START DATA RECORDS

(** Five pushes into an empty buffer: one stacked unit, and an empty buffer
    again. *)
Lemma buffer_costmaps_five (t : Transition) (g1 g2 g3 g4 g5 : nav_msgs.OccupancyGrid) :
  depth t = 4 -> state_representation t = [] ->
  0 < width t * height t -> 4 * (width t * height t) < 2 ^ 32 ->
  Forall (fun g => Z.of_nat (length (nav_msgs.data g)) = width t * height t) [g1; g2; g3; g4] ->
  exists (t' m : Transition),
    buffer_costmaps t [g1; g2; g3; g4; g5] = (t', [transition_pub m]) /\
    state_representation m
    = nav_msgs.data g1 ++ nav_msgs.data g2 ++ nav_msgs.data g3 ++ nav_msgs.data g4 /\
    std_msgs.stamp (header m) = std_msgs.stamp (nav_msgs.header g5) /\
    std_msgs.frame_id (header m) = std_msgs.frame_id (nav_msgs.header g5) /\
    std_msgs.seq (header m) = std_msgs.seq (header t) /\
    width m = width t /\ height m = height t /\ depth m = depth t /\
    state_representation t' = [] /\
    width t' = width t /\ height t' = height t /\ depth t' = depth t /\
    std_msgs.seq (header t') = add_u32 (std_msgs.seq (header t)) 1.
Proof.
  intros Hd Hempty Hpos Hfit Hall.
  change [g1; g2; g3; g4; g5] with ([g1; g2; g3; g4] ++ [g5]). rewrite buffer_costmaps_app.
  rewrite (buffer_costmaps_filling [g1; g2; g3; g4] t 0); try assumption;
    [| rewrite Hempty; reflexivity | lia | cbn [length]; lia].
  rewrite Hempty. cbn [app fmap list_fmap concat buffer_costmaps]. rewrite app_nil_r.
  unfold buffer_costmap. cbn [header width height depth state_representation].
  assert (Hlen : Z.of_nat (length (nav_msgs.data g1 ++ nav_msgs.data g2
                                   ++ nav_msgs.data g3 ++ nav_msgs.data g4))
                 = mul_u32 (mul_u32 (width t) (height t)) (depth t)).
  { apply Forall_cons in Hall as [H1 Hall]. apply Forall_cons in Hall as [H2 Hall].
    apply Forall_cons in Hall as [H3 Hall]. apply Forall_cons in Hall as [H4 _].
    rewrite !length_app, Hd, (mul_u32_small (width t)), mul_u32_small by lia. lia. }
  apply Z.eqb_eq in Hlen. rewrite Hlen.
  eexists _, _. split; [reflexivity |]. cbn. repeat split.
Qed.

(** A run of step 5 from an empty buffer, by groups of five pushes. *)
Lemma buffer_costmaps_run (n : nat) :
  forall (gs : list nav_msgs.OccupancyGrid) (t : Transition),
    (length gs <= n)%nat ->
    depth t = 4 -> state_representation t = [] ->
    0 < width t * height t -> 4 * (width t * height t) < 2 ^ 32 ->
    Forall (fun g => Z.of_nat (length (nav_msgs.data g)) = width t * height t) gs ->
    state_representation <$> transitions (buffer_costmaps t gs).2 = stacked_units gs /\
    state_representation (buffer_costmaps t gs).1 = pending_layers gs /\
    costmaps (buffer_costmaps t gs).2 = [] /\
    Forall (fun unit => Z.of_nat (length unit) = width t * height t * 4) (stacked_units gs).
Proof.
  induction n as [| n IH]; intros gs t Hn Hd Hempty Hpos Hfit Hall.
  - destruct gs; [| simpl in Hn; lia]. cbn. rewrite Hempty. repeat split. constructor.
  - destruct gs as [| g1 [| g2 [| g3 [| g4 [| g5 rest]]]]].
    1-5: rewrite (buffer_costmaps_filling _ t 0); try assumption;
      [| rewrite Hempty; reflexivity | lia | cbn [length]; lia];
      cbn [fst snd state_representation transitions costmaps omap fmap list_fmap];
      rewrite Hempty; repeat split; constructor.
    change (g1 :: g2 :: g3 :: g4 :: g5 :: rest) with ([g1; g2; g3; g4; g5] ++ rest).
    rewrite buffer_costmaps_app.
    assert (Hfour : Forall (fun g => Z.of_nat (length (nav_msgs.data g)) = width t * height t)
                           [g1; g2; g3; g4]
                    /\ Forall (fun g => Z.of_nat (length (nav_msgs.data g))
                                        = width t * height t) rest).
    { apply Forall_cons in Hall as [H1 Hall]. apply Forall_cons in Hall as [H2 Hall].
      apply Forall_cons in Hall as [H3 Hall]. apply Forall_cons in Hall as [H4 Hall].
      apply Forall_cons in Hall as [_ Hall]. split; [| exact Hall].
      repeat constructor; assumption. }
    destruct Hfour as [Hfour Hrest].
    destruct (buffer_costmaps_five t g1 g2 g3 g4 g5 Hd Hempty Hpos Hfit Hfour)
      as (t' & m & -> & Hm & _ & _ & _ & _ & _ & _ & Ht' & Hw & Hh & Hd' & _).
    destruct (IH rest t') as (Hunits & Hpending & Hgrids & Hlens).
    { cbn [length] in Hn. lia. }
    { congruence. } { exact Ht'. } { rewrite Hw, Hh. exact Hpos. }
    { rewrite Hw, Hh. exact Hfit. } { rewrite Hw, Hh. exact Hrest. }
    destruct (buffer_costmaps t' rest) as [t2 pub2].
    cbn [fst snd app] in *. cbn [stacked_units pending_layers].
    split; [| split; [| split]].
    + rewrite transitions_cons, fmap_cons. f_equal; assumption.
    + exact Hpending.
    + exact Hgrids.
    + constructor.
      * apply Forall_cons in Hfour as [H1 Hfour]. apply Forall_cons in Hfour as [H2 Hfour].
        apply Forall_cons in Hfour as [H3 Hfour]. apply Forall_cons in Hfour as [H4 _].
        rewrite !length_app. lia.
      * rewrite Hw, Hh in Hlens. exact Hlens.
Qed.

(** X13: over any run of grids of width*height cells pushed into an empty
    buffer of depth 4, with at least one cell and fewer than 2^30, step 5
    publishes exactly the stacked units of the closed form: the grids 1 to 4
    make the first unit, the grids 6 to 9 the second, and so on, each unit
    of length width*height*4, and every fifth grid is part of no unit; what
    the buffer holds after the run are the grids behind the last multiple
    of five. *)
Theorem buffer_stacks_four_grids_out_of_five (t : Transition)
    (gs : list nav_msgs.OccupancyGrid) :
  depth t = 4 -> state_representation t = [] ->
  0 < width t * height t -> 4 * (width t * height t) < 2 ^ 32 ->
  Forall (fun g => Z.of_nat (length (nav_msgs.data g)) = width t * height t) gs ->
  state_representation <$> transitions (buffer_costmaps t gs).2 = stacked_units gs /\
  state_representation (buffer_costmaps t gs).1 = pending_layers gs /\
  costmaps (buffer_costmaps t gs).2 = [] /\
  Forall (fun unit => Z.of_nat (length unit) = width t * height t * 4) (stacked_units gs).
Proof. intros. now apply (buffer_costmaps_run (length gs)). Qed.

(** ** Runs of the callback *)

Lemma transitions_app (l l' : list Publication) :
  transitions (l ++ l') = transitions l ++ transitions l'.
Proof. apply omap_app. Qed.

Lemma transitions_cons_costmap (g : nav_msgs.OccupancyGrid) (l : list Publication) :
  transitions (customized_costmap_pub g :: l) = transitions l.
Proof. reflexivity. Qed.

Lemma stacked_units_data (gs gs' : list nav_msgs.OccupancyGrid) :
  nav_msgs.data <$> gs = nav_msgs.data <$> gs' -> stacked_units gs = stacked_units gs'.
Proof.
  assert (Hmain : forall (n : nat) (gs gs' : list nav_msgs.OccupancyGrid),
            (length gs <= n)%nat ->
            nav_msgs.data <$> gs = nav_msgs.data <$> gs' -> stacked_units gs = stacked_units gs').
  { clear gs gs'. induction n as [| n IH]; intros gs gs' Hn H.
    - destruct gs; [| simpl in Hn; lia]. destruct gs'; [reflexivity | discriminate H].
    - destruct gs as [| g1 [| g2 [| g3 [| g4 [| g5 gs]]]]],
               gs' as [| h1 [| h2 [| h3 [| h4 [| h5 gs']]]]];
        try discriminate H; try reflexivity.
      cbn [fmap list_fmap] in H. injection H as H1 H2 H3 H4 _ H.
      cbn [stacked_units]. rewrite H1, H2, H3, H4. f_equal. apply IH; [| exact H].
      cbn [length] in Hn. lia. }
  apply (Hmain (length gs)). lia.
Qed.

Lemma pending_layers_data (gs gs' : list nav_msgs.OccupancyGrid) :
  nav_msgs.data <$> gs = nav_msgs.data <$> gs' -> pending_layers gs = pending_layers gs'.
Proof.
  assert (Hmain : forall (n : nat) (gs gs' : list nav_msgs.OccupancyGrid),
            (length gs <= n)%nat ->
            nav_msgs.data <$> gs = nav_msgs.data <$> gs' -> pending_layers gs = pending_layers gs').
  { clear gs gs'. induction n as [| n IH]; intros gs gs' Hn H.
    - destruct gs; [| simpl in Hn; lia]. destruct gs'; [reflexivity | discriminate H].
    - destruct gs as [| g1 [| g2 [| g3 [| g4 [| g5 gs]]]]],
               gs' as [| h1 [| h2 [| h3 [| h4 [| h5 gs']]]]];
        try discriminate H; try reflexivity;
        try (cbn [pending_layers]; now rewrite H).
      cbn [fmap list_fmap] in H. injection H as _ _ _ _ _ H.
      cbn [pending_layers]. apply IH; [| exact H].
      cbn [length] in Hn. lia. }
  apply (Hmain (length gs)). lia.
Qed.

(** A run of the callback as a run of step 5 over the grids it keeps, from the
    buffer that step 1 of its first call leaves. *)
Lemma getLaserScanPoints_each_buffer (cos sin : float -> float)
    (scans : list (Ros * sensor_msgs.LaserScan)) :
  forall (ros : Ros) (laser_scan : sensor_msgs.LaserScan)
         (p p' : NeuroLocalPlannerWrapper) (published : list Publication),
    getLaserScanPoints_each cos sin p ((ros, laser_scan) :: scans) = Ok (p', published) ->
    let p1 := initialize_or_clear ros p in
    exists gs : list nav_msgs.OccupancyGrid,
      nav_msgs.data <$> gs = nav_msgs.data <$> costmaps published /\
      (fun g => std_msgs.stamp (nav_msgs.header g)) <$> gs
      = (fun s => std_msgs.stamp (sensor_msgs.header s.2)) <$> ((ros, laser_scan) :: scans) /\
      Forall (fun g => nav_msgs.info g = nav_msgs.info (customized_costmap_ p1)
                       /\ std_msgs.frame_id (nav_msgs.header g)
                          = std_msgs.frame_id (nav_msgs.header (customized_costmap_ p1))
                       /\ length (nav_msgs.data g)
                          = Z.to_nat (mul_u32 (nav_msgs.width (nav_msgs.info g))
                                              (nav_msgs.height (nav_msgs.info g)))) gs /\
      transitions published = transitions (buffer_costmaps (transition_msg_ p1) gs).2 /\
      transition_msg_ p' = (buffer_costmaps (transition_msg_ p1) gs).1.
Proof.
  induction scans as [| [ros' laser_scan'] scans IH]; intros ros laser_scan p p' published H p1.
  - cbn [getLaserScanPoints_each] in H.
    apply bind_Ok in H as ([q pub1] & H1 & H). cbn [mbind result_bind] in H.
    injection H as <- <-. rewrite app_nil_r.
    apply getLaserScanPoints_step in H1
      as (_ & _ & _ & _ & _ & Hinfo & Hframe & Hstamp & Hlen & Ht & Htr & g & Hg & Hgdata).
    fold p1 in Hinfo, Hframe, Ht, Htr.
    exists [customized_costmap_ q]. rewrite Hg. cbn [fmap list_fmap buffer_costmaps snd].
    split; [now rewrite Hgdata |]. split; [now rewrite Hstamp |].
    split; [repeat constructor; assumption |].
    rewrite Htr, Ht. destruct (buffer_costmap _ _) as [t1 pubs1]. cbn [fst snd].
    now rewrite app_nil_r.
  - remember ((ros', laser_scan') :: scans) as rest eqn:Erest.
    cbn [getLaserScanPoints_each] in H.
    apply bind_Ok in H as ([q pub1] & H1 & H). apply bind_Ok in H as ([q2 pub2] & H2 & H).
    injection H as <- <-. subst rest.
    apply getLaserScanPoints_step in H1
      as (_ & _ & _ & _ & Hrun & Hinfo & Hframe & Hstamp & Hlen & Ht & Htr & g & Hg & Hgdata).
    fold p1 in Hinfo, Hframe, Ht, Htr.
    apply IH in H2 as (gs & Hdata & Hstamps & Hall & Htrans & Hlast).
    rewrite (initialize_or_clear_running ros' q Hrun) in Hall, Htrans, Hlast.
    cbn [customized_costmap_ transition_msg_ set_customized_costmap_ clear_costmap
         set_grid_data nav_msgs.info nav_msgs.header] in Hall, Htrans, Hlast.
    exists (customized_costmap_ q :: gs).
    split; [| split; [| split; [| split]]].
    + rewrite costmaps_app, Hg. cbn [app fmap list_fmap]. now rewrite Hgdata, Hdata.
    + rewrite fmap_cons, Hstamps, Hstamp. reflexivity.
    + constructor; [split; [exact Hinfo | split; [exact Hframe | exact Hlen]] |].
      eapply Forall_impl; [exact Hall |]. intros g' (Hg1 & Hg2 & Hg3).
      split; [congruence | split; [congruence | exact Hg3]].
    + rewrite transitions_app, Htrans, Htr, Ht. cbn [buffer_costmaps].
      destruct (buffer_costmap _ _) as [t1 pubs1]. cbn [fst snd].
      destruct (buffer_costmaps t1 gs) as [t2 pubs2]. cbn [snd]. symmetry. apply transitions_app.
    + rewrite Hlast, Ht. cbn [buffer_costmaps].
      destruct (buffer_costmap _ _) as [t1 pubs1]. cbn [fst].
      now destruct (buffer_costmaps t1 gs).
Qed.
(** * Job-submission options of the Go SDK (package [jobopts])

    A shallow embedding of [sdks/go/pkg/beam/options/jobopts/options.go]
    and of the few functions of the Go standard library it calls
    ([strings.Split], [fmt.Sprintf], [time.Now], [os.ExpandEnv]), followed
    by the properties of the four accessors [GetEndpoint], [GetJobName],
    [GetContainerImage] and [GetExperiments].

    Go strings are byte sequences: they are modelled by [string], whose
    characters are the 256 values of [ascii].  A [[]string] is a
    [list string]; the nil slice and the empty slice are both [[]]. *)

From Stdlib Require Import ZArith List String Ascii Bool Lia.
From Stdlib Require Import Numbers.DecimalString Numbers.DecimalPos
  Numbers.DecimalZ.
From ExtLib Require Import Structures.Monad Structures.MonadState.
From ExtLib Require Import Data.Monads.StateMonad.
Import ListNotations.
Import MonadNotation.

Local Open Scope list_scope.
Local Open Scope string_scope.

(** ** Package [strings] *)

Module strings.

(** [s[k:]] *)
Fixpoint sliceFrom (k : nat) (s : string) : string :=
  match k, s with
  | O, _ => s
  | S _, EmptyString => EmptyString
  | S k', String _ s' => sliceFrom k' s'
  end.

(** [s[:k]] *)
Fixpoint sliceTo (k : nat) (s : string) : string :=
  match k, s with
  | O, _ => EmptyString
  | S _, EmptyString => EmptyString
  | S k', String c s' => String c (sliceTo k' s')
  end.

(** [HasPrefix(s, prefix)] *)
Definition HasPrefix (s pre : string) : bool := String.prefix pre s.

END DATA RECORDS

*TASK DESCRIPTION*: Nothing but the lines from the one with "(** ** Package [strings] *)" through the final line of the data above should be output, exactly as written.

*ANSWER AREA*:
(** ** Package [strings] *)

Module strings.

(** [s[k:]] *)
Fixpoint sliceFrom (k : nat) (s : string) : string :=
  match k, s with
  | O, _ => s
  | S _, EmptyString => EmptyString
  | S k', String _ s' => sliceFrom k' s'
  end.

(** [s[:k]] *)
Fixpoint sliceTo (k : nat) (s : string) : string :=
  match k, s with
  | O, _ => EmptyString
  | S _, EmptyString => EmptyString
  | S k', String c s' => String c (sliceTo k' s')
  end.

(** [HasPrefix(s, prefix)] *)
Definition HasPrefix (s pre : string) : bool := String.prefix pre s.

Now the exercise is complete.